I clamp it to my sled (pic 3), you could easily use a mitre guage, so that the gap between the routerbit and the stop is the same width as the bit and the stop.(e.g. 10mm bit, 10mm gap, 10mm stop). (pic 4)
To start you hold the end of the board against the stop and push the whole lot over the bit then back. Next you place the gap you just routed over the stop and do the same thing. (pic 5)
To start the other side of the joint you need to put the first board back on the stop so when you also put the new board against it you will route a whole section off the top of the new board.(Pic6)


----------



## bobj3 (Jan 17, 2006)

Hi forunna

May I suggest using a brass guide in the router table, in that way you don't need to use a long fence...and it's always true to the bit , you can push it into the bit from the front,back,side,etc. it's always true, no need to line it up or clamp it to the router top, or line it to the top or the sides of the router table, the brass guide will do all the work for you... 

like the one below,,it just shows the slots needed.. 

=========



forunna said:


> I dont have a plan but I'll post some pictures of mine;
> It is basically a board with a small Stop protruding. (pics 2 and 3)
> The stop must be the same width as the router bit you use ( simple straight bit ) and not as high as the thickness of your workpiece.
> I clamp it to my sled (pic 3), you could easily use a mitre guage, so that the gap between the routerbit and the stop is the same width as the bit and the stop.(e.g. 10mm bit, 10mm gap, 10mm stop). (pic 4)
> ...


----------



## seawolf21 (Jan 19, 2007)

*my box jig*



Mojoman said:


> I would like to build a box joint jig for my router table, does anyone have plans. Thanks Mojoman (Joe)


Here's the one I made. After you make the first cut use the piece of wood that you made a 1/4 inch slot in and slide it on the jig. This will give you the second cut.

Gary


----------



## Joe Lyddon (Sep 11, 2004)

Mojoman said:


> I would like to build a box joint jig for my router table, does anyone have plans. Thanks Mojoman (Joe)


I just LOVE the Oak Park spacer fences for this job... they work like a charm... setup one, you did it for all of them.
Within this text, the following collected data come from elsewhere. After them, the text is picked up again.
(** ** Failed pushes *)

Lemma ArenaPush_null_unchanged a A s sz s' :
  hdr s !! a = Some A -> valid_region A ->
  ArenaPush a sz s = Some (NULL, s') -> s' = s.
Proof.
  intros Hl (Hb & Hp & Hend).
  destruct (Z.eqb_spec a NULL) as [->|Ha].
  - unfold ArenaPush. simpl. by intros [= <-].
  - rewrite (ArenaPush_live a A s Hl sz Ha).
    destruct (sz =? 0); simpl; [by intros [= <-]|].
    destruct (Z.gtb_spec (wrap64 (pos A + sz)) (size A));
      [by intros [= <-]|].
    intros [= Hnull _]. exfalso.
    pose proof (wrap64_range (pos A + sz)) as Hr. unfold is_u64 in Hr.
    rewrite wrap64_small in Hnull by (unfold is_u64; lia).
    unfold NULL in Hnull. lia.
Qed.

(** X13: on a region that lies in the address space, a push that returns
    [NULL] has changed nothing, whichever of [ArenaPush],
    [ArenaPushZeroInit], [PushArray] and [PushStr] it was: no position
    moved and no byte was written. *)
Theorem failed_push_changes_nothing a A s :
  hdr s !! a = Some A -> valid_region A ->
  (forall sz s', ArenaPush a sz s = Some (NULL, s') -> s' = s) /\
  (forall sz s', ArenaPushZeroInit a sz s = Some (NULL, s') -> s' = s) /\
  (forall esz cnt s', PushArray a esz cnt s = Some (NULL, s') -> s' = s) /\
  (forall str s', PushStr a str s = Some (NULL, s') -> s' = s).
Proof.
  intros Hl Hv. split; [|split; [|split]].
  - intros sz s'. by apply (ArenaPush_null_unchanged a A).
  - intros sz s' H. apply ArenaPushZeroInit_fails_iff in H.
    by apply (ArenaPush_null_unchanged a A s sz).
  - intros esz cnt s'. unfold PushArray.
    destruct (ARENA_CHECK_OVERFLOW esz cnt); [by intros [= <-]|].
    by apply (ArenaPush_null_unchanged a A).
  - intros [str|] s'; unfold PushStr; [|by intros [= <-]].
    destruct (a =? NULL); [by intros [= <-]|].
    destruct (strlen str =? SIZE_MAX); [by intros [= <-]|].
    unfold bind at 1.
    destruct (ArenaPush a _ s) as [[res s1]|] eqn:Hpush; [|done].
    destruct (Z.eqb_spec res NULL) as [->|Hres].
    + intros [= <-]. by eapply (ArenaPush_null_unchanged a A s).
    + unfold bind. destruct (store_u64 res _ s1) as [[u2 s2]|]; [|done].
      destruct (memcpy _ _ _ s2) as [[u3 s3]|]; [|done].
      by intros [= ? _].
Qed.

Lemma failed_push_changes_nothing_witness :
  (forall sz s', ArenaPush arena0 sz state100 = Some (NULL, s') ->
                 s' = state100) /\
  (forall sz s', ArenaPushZeroInit arena0 sz state100 = Some (NULL, s') ->
                 s' = state100) /\
  (forall esz cnt s', PushArray arena0 esz cnt state100 = Some (NULL, s') ->
                      s' = state100) /\
  (forall str s', PushStr arena0 str state100 = Some (NULL, s') ->
                  s' = state100).
Proof.
  apply (failed_push_changes_nothing arena0 (mkArena 65560 4072 100)
           state100).
  - vm_compute. reflexivity.
  - unfold valid_region. simpl. lia.
Defined.

(** ** The string record *)

(** X14: when [PushStr] returns a record that lies in the address space,
    on an arena with room for header and string, the record reads back
    with the length of the string and its bytes up to the terminator; only
    the bytes of the record were written, so no terminator is stored; the
    position advanced by the header size plus the length; and [PopStr] on
    the record brings the position back to where it was, writing
    nothing. *)
Theorem PushStr_record a A str s r s' :
  hdr s !! a = Some A -> is_u64 (pos A) -> is_u64 (size A) ->
  sizeof_Str + strlen str <= size A - pos A ->
  PushStr a (Some str) s = Some (r, s') -> r <> NULL ->
  r + sizeof_Str + strlen str < 2 ^ 64 ->
  Str_size r s' = Some (strlen str, s') /\
  Str_string r s' = Some (take (Z.to_nat (strlen str)) str, s') /\
  (forall q, q < r \/ r + sizeof_Str + strlen str <= q ->
             data s' !! q = data s !! q) /\
  pos_of a s' = Some (pos A + sizeof_Str + strlen str) /\
  exists s'',
    PopStr a r s' = Some (tt, s'') /\
    pos_of a s'' = Some (pos A) /\ data s'' = data s'.
Proof.
  intros Hl Hp Hs Hfit Hrun Hr Hend.
  pose proof (strlen_length str) as Hlen.
  unfold sizeof_Str, is_u64 in *.
  destruct (PushStr_reads_back a str s r s' Hrun Hr) as [Hsize Hstring];
    [unfold sizeof_Str; lia|lia|].
  split; [done|]. split; [done|].
  unfold PushStr, sizeof_Str in Hrun.
  destruct (Z.eqb_spec a NULL) as [|Ha]; [by injection Hrun as <- _|].
  destruct (strlen str =? SIZE_MAX); [by injection Hrun as <- _|].
  rewrite (wrap64_small (8 + strlen str)) in Hrun by (unfold is_u64; lia).
  unfold bind at 1 in Hrun.
  rewrite (ArenaPush_live a A s Hl _ Ha) in Hrun.
  rewrite (wrap64_small (pos A + (8 + strlen str))) in Hrun
    by (unfold is_u64; lia).
  destruct (Z.eqb_spec (8 + strlen str) 0); [lia|]. simpl orb in Hrun.
  destruct (Z.gtb_spec (pos A + (8 + strlen str)) (size A)); [lia|].
  set (s1 := put_arena a _ s) in Hrun.
  set (res := wrap64 _) in Hrun.
  destruct (Z.eqb_spec res NULL); [by injection Hrun as <- _|].
  unfold bind at 1 in Hrun. unfold store_u64 in Hrun.
  destruct (store_bytes res _ s1) as [[u2 s2]|] eqn:Hhdr; [|done].
  unfold bind at 1 in Hrun. unfold memcpy in Hrun.
  destruct (store_bytes _ _ s2) as [[u3 s3]|] eqn:Hpay; [|done].
  injection Hrun as <- <-.
  assert (Hres : 0 <= res) by (apply wrap64_range).
  rewrite (wrap64_small (res + 8)) in Hpay by (unfold is_u64; lia).
  assert (Hl3 : hdr s3 !! a
                = Some (with_pos A (pos A + (8 + strlen str)))).
  { rewrite (store_bytes_hdr _ _ _ _ _ Hpay), (store_bytes_hdr _ _ _ _ _ Hhdr).
    apply put_arena_lookup. }
  split; [|split].
  - intros q Hq.
    rewrite (store_bytes_outside _ _ _ _ _ q Hpay).
    + rewrite (store_bytes_outside _ _ _ _ _ q Hhdr); [done|].
      change (List.length (le_bytes 8 (strlen str))) with 8%nat. lia.
    + rewrite length_take. lia.
  - unfold pos_of. rewrite Hl3. simpl. f_equal. lia.
  - rewrite (PopStr_pops_record a _ res (strlen str) s3 Hl3);
      [|unfold is_u64; simpl; lia|done|lia|unfold sizeof_Str; simpl; lia].
    eexists. split; [done|]. split; [|done].
    unfold pos_of. rewrite put_arena_lookup. simpl. f_equal.
    unfold sizeof_Str. lia.
Qed.
(** * projecttile: WMTS tile utilities

    A shallow embedding of [projecttile/__init__.py] and the properties of
    its tile algebra.

    Numbers.  A Python number is an [int] or a [float].  Ints are [Z].
    In the main embedding floats are idealised as exact rationals ([Q]):
    the general statements are about exact arithmetic, which neither
    rounds nor leaves the range of the floats.  The int/float distinction
    itself is kept, because the code depends on it ([range] refuses a
    float, [2 ** z] is a float for a negative [z]).

    The program itself computes in IEEE binary64.  Module [Binary64]
    embeds the same functions on primitive floats, which round as Python's
    do, with the errors Python raises at the ends of their range; it
    serves to run the code on concrete inputs, where rounding or the range
    decides the outcome, and for the statements that hold whatever the
    arithmetic.

    Errors.  Functions that can raise return an [outcome]; the generator
    [tiles] returns the list of tiles it yields together with the exception
    that ends the iteration, if any. *)

From Stdlib Require Import ZArith QArith Qround Qpower List Sorted Bool Lia Lqa.
From Stdlib Require Import PrimFloat FloatOps SpecFloat Uint63.
Import ListNotations.

Local Open Scope Z_scope.

(** ** Numbers *)

Inductive number : Type :=
| Int (z : Z)
| Float (q : Q).

(** The mathematical value of a number. *)
Definition toQ (n : number) : Q :=
  match n with
  | Int z => inject_Z z
  | Float q => q
  end.

(** ** Exceptions and outcomes *)

(** [TileArgParsingError] is the module's own exception; the others are
    Python's.  [OutsideModel] is not an exception: it marks an evaluation
    the model does not follow ([2.0 ** zoom] for a float [zoom]; in
    [Binary64], values beyond the range of ordinary tile arithmetic). *)
Inductive exn : Type :=
| TileArgParsingError
| TypeError
| ValueError
| ZeroDivisionError
| OverflowError
| UnboundLocalError
| OutsideModel.

Inductive outcome (A : Type) : Type :=
| Return (a : A)
| Raise (e : exn).

Arguments Return {A} a.
Arguments Raise {A} e.

Definition bind {A B : Type} (o : outcome A) (k : A -> outcome B) : outcome B :=
  match o with
  | Return a => k a
  | Raise e => Raise e
  end.

Declare Scope py_scope.
Delimit Scope py_scope with py.
Notation "x <- c ;; k" := (bind c (fun x => k))
  (at level 61, c at next level, right associativity) : py_scope.
Notation "' pat <- c ;; k" := (bind c (fun x => match x with pat => k end))
  (at level 61, pat pattern, c at next level, right associativity) : py_scope.
Local Open Scope py_scope.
http://www.ncwoodworker.net/pp/showphoto.php?photo=11126


See Corey's gallery for more on the subject...

They are so easy to use!!


----------



## harrysin (Jan 15, 2007)

There certainly are a lot of ingenious jigs out there, here is my present one which should soon be replaced by the one that I just won in the router forums contest.Thanks go to all who voted for me.
The jig is mounted on the sliding half of the table and can be flipped over for 1/2" joints.


----------



## Joe Lyddon (Sep 11, 2004)

Joe Lyddon said:


> I just LOVE the Oak Park spacer fences for this job... they work like a charm... setup one, you did it for all of them.
> 
> http://www.ncwoodworker.net/pp/showphoto.php?photo=11126
> 
> ...



Corey's great thread on the subject...
http://www.routerforums.com/project...ng-oak-park-box-jig-non-oak-park-table-2.html


----------



## challagan (Feb 7, 2006)

Watch Norm A on the DIY CHannel and catch his Shop Jigs show and he shows how he built his. Most miter guage based ones are variations of this... some have fine adjust etc. on them. If I was going to make one I would make one like Gary (seawolf21) has posted. It's an old jig which the Oak Park jigs are based on. 

Corey


----------



## HCarle (Mar 27, 2006)

The problem with all those jigs is they are not very adjustable and they are each for one size. Check out the one I made at

http://www.woodworkingtalk.com/showthread.php?t=551&highlight=Hubert 

it goes from 1/8 all the way up to 3/4 and has micro adjust. I have used it for lots of stuff.


----------



## Mojoman (Jul 20, 2007)

Thanks everyone for your help, Its given me what I need to build my jig, thanks again Mojojan.


----------